Dataset entries:

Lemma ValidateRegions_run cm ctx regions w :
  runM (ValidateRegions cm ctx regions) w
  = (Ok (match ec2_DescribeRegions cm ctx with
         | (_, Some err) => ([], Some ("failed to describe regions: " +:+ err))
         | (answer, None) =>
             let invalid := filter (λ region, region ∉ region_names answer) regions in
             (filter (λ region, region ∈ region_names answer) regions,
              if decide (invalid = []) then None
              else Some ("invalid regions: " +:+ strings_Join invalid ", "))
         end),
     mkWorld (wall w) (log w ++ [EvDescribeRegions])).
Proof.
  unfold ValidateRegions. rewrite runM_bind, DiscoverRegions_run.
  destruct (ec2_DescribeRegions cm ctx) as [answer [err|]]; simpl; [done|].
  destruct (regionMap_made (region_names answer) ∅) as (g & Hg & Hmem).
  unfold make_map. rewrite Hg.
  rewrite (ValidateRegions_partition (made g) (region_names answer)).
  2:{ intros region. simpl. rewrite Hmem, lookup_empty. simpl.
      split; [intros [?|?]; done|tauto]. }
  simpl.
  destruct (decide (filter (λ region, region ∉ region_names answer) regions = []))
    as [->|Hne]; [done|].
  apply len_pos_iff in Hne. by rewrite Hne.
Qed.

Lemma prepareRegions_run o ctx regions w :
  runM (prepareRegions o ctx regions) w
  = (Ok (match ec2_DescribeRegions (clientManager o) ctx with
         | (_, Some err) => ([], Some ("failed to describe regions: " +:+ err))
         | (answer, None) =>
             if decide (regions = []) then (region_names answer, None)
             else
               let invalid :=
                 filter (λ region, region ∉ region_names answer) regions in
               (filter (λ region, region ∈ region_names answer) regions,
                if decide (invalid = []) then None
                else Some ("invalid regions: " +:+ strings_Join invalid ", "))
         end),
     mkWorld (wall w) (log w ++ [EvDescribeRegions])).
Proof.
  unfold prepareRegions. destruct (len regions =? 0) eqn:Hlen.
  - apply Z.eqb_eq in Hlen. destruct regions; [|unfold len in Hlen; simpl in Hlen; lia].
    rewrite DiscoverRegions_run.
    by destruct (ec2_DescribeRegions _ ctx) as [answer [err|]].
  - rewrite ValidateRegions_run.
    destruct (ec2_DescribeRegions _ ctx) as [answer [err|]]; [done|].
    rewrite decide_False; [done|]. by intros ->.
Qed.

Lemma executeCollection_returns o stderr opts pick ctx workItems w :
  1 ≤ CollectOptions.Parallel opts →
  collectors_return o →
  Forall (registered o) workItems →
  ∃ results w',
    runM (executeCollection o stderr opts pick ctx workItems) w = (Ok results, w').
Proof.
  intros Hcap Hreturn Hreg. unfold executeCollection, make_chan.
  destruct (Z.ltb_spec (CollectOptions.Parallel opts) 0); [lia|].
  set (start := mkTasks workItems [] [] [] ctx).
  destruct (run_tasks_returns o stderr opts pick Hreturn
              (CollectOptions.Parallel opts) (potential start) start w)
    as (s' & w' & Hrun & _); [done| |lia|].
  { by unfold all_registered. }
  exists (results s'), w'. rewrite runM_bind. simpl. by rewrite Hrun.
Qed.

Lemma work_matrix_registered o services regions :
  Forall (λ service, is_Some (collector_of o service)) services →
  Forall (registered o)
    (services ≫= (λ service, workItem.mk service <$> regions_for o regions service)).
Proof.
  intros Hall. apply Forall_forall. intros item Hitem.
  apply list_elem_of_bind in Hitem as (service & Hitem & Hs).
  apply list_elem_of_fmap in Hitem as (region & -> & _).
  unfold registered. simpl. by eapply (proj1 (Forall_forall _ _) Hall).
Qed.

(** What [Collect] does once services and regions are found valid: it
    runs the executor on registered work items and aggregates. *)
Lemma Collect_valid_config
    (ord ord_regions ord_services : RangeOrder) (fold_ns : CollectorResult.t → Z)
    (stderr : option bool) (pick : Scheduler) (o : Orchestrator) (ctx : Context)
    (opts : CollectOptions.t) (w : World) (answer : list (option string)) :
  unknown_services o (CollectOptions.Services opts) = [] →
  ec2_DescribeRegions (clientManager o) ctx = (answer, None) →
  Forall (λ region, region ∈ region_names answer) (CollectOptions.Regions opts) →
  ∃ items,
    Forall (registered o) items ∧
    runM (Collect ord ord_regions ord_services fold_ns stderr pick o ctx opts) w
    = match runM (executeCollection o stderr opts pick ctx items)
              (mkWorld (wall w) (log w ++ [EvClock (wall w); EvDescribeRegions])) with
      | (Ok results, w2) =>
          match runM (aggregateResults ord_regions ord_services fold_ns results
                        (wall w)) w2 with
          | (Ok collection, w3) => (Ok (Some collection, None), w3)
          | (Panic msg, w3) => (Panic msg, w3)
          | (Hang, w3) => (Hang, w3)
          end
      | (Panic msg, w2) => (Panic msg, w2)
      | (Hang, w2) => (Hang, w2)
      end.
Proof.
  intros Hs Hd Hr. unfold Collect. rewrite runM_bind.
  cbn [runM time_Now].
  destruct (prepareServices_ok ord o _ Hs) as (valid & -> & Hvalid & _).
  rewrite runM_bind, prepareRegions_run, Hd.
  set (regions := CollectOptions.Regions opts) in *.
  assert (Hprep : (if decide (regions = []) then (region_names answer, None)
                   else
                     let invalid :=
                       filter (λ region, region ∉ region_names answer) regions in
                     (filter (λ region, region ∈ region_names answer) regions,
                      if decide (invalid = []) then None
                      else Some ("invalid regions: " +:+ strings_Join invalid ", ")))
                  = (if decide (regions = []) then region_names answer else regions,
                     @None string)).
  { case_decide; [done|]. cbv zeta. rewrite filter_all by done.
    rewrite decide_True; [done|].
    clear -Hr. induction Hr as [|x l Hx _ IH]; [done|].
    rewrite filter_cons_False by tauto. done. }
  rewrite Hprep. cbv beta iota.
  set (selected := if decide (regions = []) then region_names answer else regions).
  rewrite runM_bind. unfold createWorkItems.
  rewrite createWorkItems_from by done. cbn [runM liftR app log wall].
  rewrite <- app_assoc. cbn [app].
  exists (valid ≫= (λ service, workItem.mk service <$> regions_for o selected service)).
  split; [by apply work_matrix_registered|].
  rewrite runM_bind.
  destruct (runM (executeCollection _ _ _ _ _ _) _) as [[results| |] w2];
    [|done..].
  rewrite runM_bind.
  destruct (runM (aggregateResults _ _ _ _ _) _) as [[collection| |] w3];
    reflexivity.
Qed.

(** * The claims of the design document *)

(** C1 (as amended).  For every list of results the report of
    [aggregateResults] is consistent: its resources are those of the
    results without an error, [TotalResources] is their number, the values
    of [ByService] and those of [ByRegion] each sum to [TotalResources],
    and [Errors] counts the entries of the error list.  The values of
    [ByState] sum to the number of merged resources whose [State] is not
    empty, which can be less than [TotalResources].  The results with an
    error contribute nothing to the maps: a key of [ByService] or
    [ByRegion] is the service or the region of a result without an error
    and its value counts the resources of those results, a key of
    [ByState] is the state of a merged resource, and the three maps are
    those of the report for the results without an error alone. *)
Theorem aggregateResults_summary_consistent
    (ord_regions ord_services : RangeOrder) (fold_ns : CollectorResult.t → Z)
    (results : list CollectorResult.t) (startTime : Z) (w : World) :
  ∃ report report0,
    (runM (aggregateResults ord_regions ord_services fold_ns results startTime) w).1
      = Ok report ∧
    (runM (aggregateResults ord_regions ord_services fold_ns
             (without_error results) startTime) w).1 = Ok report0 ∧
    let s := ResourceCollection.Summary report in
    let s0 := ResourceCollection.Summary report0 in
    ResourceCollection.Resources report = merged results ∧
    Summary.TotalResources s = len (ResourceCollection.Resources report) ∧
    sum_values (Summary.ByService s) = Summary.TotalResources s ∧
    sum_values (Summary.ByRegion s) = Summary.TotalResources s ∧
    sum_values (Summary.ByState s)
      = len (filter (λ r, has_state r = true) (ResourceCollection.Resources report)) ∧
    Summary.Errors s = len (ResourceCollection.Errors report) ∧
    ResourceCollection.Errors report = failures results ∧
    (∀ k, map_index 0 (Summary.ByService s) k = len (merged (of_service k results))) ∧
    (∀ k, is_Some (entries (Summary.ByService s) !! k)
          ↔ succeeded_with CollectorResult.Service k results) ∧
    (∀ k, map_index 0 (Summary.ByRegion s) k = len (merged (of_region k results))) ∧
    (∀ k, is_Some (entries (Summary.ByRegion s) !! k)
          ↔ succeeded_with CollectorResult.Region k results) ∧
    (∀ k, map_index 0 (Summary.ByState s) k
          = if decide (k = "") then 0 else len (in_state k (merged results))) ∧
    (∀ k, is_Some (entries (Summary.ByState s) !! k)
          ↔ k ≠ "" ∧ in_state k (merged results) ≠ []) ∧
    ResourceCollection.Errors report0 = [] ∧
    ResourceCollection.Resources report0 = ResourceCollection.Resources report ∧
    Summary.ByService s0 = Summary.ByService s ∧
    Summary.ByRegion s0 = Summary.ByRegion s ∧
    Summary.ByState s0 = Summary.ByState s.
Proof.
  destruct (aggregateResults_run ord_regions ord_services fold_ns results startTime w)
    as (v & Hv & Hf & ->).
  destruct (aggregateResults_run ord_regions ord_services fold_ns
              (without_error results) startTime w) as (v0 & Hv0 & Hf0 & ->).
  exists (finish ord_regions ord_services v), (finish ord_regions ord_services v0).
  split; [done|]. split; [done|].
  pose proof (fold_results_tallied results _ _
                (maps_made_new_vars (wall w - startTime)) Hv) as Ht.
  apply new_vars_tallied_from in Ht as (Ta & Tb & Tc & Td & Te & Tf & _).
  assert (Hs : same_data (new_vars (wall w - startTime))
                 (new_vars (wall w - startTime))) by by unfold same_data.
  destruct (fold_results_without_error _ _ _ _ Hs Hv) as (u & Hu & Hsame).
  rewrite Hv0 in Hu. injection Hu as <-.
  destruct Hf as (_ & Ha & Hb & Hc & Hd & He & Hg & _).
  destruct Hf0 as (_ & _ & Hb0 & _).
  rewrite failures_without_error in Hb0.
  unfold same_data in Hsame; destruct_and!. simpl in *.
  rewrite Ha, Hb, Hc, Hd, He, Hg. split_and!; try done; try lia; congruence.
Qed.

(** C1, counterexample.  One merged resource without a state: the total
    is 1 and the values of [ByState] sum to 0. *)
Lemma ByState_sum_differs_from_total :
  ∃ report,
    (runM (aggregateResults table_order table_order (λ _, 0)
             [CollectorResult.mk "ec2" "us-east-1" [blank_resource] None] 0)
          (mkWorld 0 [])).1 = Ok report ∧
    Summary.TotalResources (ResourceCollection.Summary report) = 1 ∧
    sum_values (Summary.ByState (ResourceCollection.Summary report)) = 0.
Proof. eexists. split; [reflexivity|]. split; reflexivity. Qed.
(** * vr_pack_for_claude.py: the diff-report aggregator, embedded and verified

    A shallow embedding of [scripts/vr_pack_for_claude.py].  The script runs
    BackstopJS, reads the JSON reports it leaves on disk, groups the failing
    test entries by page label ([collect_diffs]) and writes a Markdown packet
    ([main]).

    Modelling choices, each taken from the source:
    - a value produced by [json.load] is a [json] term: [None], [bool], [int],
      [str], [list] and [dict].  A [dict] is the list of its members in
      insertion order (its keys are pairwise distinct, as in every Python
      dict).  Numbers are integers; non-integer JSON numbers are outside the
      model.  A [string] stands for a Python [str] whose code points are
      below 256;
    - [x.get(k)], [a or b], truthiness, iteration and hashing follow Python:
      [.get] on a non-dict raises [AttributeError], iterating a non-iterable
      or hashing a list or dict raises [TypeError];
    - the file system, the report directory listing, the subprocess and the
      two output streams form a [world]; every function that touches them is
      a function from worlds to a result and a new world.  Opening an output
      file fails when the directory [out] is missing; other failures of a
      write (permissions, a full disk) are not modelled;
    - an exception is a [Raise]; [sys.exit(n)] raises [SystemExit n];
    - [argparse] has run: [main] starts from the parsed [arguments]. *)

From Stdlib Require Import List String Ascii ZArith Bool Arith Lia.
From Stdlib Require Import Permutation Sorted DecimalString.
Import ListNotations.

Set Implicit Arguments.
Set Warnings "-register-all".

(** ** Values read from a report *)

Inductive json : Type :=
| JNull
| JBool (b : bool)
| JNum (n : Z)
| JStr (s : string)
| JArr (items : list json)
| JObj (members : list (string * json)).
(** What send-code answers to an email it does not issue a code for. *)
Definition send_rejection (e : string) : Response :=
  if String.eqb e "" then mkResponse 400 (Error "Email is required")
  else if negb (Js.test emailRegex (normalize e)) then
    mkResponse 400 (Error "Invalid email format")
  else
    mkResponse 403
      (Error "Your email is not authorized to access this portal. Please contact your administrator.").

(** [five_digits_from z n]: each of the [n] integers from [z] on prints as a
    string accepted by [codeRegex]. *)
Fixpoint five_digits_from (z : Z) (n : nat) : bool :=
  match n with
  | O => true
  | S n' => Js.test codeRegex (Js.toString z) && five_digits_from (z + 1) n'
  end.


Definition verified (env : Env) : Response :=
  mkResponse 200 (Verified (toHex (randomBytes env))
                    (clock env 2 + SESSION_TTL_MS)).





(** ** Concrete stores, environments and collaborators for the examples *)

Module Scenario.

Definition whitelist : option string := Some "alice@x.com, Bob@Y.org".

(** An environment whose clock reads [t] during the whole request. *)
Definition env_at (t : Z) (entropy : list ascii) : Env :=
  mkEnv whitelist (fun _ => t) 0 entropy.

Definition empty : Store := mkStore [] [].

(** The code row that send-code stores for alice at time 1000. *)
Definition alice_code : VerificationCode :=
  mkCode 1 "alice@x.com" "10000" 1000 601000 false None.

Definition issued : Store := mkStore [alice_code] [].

Task statement:
Only one stretch of the entries above is wanted: the lines from the one containing "Proof. eexists. split;" through the one containing "Modelling choices, each". Please reproduce it exactly.

Written response:
Proof. eexists. split; [reflexivity|]. split; reflexivity. Qed.
(** * vr_pack_for_claude.py: the diff-report aggregator, embedded and verified

    A shallow embedding of [scripts/vr_pack_for_claude.py].  The script runs
    BackstopJS, reads the JSON reports it leaves on disk, groups the failing
    test entries by page label ([collect_diffs]) and writes a Markdown packet
    ([main]).

    Modelling choices, each taken from the source:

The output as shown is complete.